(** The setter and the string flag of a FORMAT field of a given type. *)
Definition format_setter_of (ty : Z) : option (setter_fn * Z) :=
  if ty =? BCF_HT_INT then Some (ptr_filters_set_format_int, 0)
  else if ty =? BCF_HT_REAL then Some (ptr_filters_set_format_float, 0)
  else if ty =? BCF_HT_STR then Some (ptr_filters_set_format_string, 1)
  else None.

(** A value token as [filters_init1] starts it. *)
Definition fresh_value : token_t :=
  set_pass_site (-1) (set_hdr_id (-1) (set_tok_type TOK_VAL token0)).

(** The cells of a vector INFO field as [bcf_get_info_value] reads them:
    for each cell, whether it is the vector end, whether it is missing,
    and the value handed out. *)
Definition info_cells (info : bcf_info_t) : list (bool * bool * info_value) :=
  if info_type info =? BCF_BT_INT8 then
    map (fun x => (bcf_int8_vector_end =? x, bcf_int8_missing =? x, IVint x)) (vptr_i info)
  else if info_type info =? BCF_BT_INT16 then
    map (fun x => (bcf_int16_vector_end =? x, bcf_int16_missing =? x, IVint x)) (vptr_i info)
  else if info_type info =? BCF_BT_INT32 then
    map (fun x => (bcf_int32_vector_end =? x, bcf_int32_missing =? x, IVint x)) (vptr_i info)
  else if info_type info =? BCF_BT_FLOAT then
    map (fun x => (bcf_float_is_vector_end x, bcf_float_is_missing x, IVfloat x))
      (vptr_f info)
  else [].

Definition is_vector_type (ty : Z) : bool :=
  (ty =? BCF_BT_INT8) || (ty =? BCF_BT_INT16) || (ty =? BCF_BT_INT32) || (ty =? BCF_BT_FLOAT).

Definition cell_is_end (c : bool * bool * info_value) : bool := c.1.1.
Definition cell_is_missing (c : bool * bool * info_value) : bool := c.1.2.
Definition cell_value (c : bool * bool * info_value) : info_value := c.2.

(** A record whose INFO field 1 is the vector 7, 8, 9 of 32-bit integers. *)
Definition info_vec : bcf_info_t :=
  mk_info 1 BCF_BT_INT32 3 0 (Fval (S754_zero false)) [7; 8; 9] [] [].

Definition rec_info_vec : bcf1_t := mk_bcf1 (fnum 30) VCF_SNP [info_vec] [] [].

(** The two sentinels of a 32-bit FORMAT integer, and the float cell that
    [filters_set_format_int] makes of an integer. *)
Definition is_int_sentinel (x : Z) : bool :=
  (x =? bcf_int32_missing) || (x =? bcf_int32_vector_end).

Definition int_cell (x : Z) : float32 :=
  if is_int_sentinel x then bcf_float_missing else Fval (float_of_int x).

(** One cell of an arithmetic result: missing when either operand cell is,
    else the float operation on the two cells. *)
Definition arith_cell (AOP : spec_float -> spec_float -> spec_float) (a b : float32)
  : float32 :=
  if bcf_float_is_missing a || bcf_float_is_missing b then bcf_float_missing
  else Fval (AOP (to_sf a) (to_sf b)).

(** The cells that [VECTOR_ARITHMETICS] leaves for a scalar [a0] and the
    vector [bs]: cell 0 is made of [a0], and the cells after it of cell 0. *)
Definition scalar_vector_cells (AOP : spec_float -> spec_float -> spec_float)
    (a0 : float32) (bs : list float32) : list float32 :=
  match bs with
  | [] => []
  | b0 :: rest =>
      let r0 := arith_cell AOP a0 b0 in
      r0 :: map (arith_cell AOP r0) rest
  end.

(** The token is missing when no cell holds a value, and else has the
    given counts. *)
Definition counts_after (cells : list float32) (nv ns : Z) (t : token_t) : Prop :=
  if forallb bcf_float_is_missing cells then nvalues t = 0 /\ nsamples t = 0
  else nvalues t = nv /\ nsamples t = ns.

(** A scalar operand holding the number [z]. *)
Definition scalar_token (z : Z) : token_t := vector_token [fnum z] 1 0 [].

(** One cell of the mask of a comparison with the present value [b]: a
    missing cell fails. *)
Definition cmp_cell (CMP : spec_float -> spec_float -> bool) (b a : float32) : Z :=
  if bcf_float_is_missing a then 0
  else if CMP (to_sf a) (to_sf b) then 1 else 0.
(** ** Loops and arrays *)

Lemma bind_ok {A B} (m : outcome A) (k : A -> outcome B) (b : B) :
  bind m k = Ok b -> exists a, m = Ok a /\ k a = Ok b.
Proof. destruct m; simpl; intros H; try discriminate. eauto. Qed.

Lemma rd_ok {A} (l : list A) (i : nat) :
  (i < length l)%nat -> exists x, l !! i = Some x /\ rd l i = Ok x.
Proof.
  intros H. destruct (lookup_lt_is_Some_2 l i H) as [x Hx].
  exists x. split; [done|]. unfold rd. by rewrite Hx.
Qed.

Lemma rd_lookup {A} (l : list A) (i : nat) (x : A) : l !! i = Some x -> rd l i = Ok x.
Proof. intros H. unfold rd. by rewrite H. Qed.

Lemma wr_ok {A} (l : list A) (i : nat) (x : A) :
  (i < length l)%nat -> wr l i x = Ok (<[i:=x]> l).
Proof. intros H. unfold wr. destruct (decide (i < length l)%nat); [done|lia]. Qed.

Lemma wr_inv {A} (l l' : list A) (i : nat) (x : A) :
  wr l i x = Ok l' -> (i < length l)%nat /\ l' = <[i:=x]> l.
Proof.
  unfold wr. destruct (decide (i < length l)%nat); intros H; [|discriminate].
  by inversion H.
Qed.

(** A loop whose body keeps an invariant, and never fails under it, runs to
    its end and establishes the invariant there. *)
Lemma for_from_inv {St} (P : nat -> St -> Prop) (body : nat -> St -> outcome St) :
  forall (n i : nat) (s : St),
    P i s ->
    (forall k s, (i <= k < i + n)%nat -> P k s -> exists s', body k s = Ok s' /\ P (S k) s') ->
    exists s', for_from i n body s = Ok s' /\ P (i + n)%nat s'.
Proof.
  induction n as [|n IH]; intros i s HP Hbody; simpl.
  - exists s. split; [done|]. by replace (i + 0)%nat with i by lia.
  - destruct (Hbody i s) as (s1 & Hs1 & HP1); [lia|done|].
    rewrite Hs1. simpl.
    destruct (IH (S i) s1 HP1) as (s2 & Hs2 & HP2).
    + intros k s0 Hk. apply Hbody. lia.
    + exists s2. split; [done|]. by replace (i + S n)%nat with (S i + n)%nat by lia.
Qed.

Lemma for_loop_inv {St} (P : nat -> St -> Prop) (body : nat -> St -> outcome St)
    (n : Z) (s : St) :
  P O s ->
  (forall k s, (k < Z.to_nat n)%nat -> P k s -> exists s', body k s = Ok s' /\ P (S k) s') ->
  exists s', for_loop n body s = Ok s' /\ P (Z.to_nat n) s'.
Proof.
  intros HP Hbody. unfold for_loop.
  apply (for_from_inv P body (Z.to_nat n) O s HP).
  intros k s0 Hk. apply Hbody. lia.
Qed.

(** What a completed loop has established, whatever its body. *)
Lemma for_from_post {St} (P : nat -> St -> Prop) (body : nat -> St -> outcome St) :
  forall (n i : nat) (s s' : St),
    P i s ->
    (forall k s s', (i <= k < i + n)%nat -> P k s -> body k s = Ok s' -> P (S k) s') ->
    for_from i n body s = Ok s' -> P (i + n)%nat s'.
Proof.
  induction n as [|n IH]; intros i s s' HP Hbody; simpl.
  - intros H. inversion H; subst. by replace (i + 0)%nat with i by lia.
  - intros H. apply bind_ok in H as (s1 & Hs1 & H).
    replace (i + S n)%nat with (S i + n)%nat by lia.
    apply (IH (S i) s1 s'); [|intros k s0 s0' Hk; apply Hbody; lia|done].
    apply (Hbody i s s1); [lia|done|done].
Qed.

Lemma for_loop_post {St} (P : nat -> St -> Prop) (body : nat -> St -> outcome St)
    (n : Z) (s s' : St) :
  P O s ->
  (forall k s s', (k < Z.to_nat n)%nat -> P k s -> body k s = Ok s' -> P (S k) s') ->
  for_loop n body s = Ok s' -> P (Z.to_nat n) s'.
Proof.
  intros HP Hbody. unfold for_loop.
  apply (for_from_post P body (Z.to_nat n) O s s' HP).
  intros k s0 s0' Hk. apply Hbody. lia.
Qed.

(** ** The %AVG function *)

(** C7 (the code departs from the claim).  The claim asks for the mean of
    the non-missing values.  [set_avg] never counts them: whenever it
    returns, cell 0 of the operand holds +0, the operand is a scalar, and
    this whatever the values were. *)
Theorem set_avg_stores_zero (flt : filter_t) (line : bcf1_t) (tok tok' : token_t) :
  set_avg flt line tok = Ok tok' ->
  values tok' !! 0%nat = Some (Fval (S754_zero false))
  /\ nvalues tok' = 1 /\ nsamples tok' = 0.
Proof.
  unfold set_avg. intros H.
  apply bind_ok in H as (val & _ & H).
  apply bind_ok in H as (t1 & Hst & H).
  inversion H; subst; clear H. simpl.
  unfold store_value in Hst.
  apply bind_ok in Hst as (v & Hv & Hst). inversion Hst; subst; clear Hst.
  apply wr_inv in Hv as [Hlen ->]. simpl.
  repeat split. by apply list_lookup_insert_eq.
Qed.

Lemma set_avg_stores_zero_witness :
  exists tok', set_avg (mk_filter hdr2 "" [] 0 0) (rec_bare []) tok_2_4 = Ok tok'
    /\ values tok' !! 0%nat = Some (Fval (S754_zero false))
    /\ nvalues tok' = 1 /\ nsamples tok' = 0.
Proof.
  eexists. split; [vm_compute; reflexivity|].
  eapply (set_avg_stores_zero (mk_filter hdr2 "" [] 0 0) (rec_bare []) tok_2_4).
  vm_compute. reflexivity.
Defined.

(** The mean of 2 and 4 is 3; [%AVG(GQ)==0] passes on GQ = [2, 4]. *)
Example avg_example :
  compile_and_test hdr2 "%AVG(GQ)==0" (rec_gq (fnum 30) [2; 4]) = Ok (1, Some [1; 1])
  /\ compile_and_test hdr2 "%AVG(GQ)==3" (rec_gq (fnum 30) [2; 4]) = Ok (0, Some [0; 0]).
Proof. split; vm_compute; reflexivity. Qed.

* * * *

* What you are asked to do *
Find and copy each line of the material that holds the word "given".

* Written answer *
(** The setter and the string flag of a FORMAT field of a given type. *)
    given counts. *)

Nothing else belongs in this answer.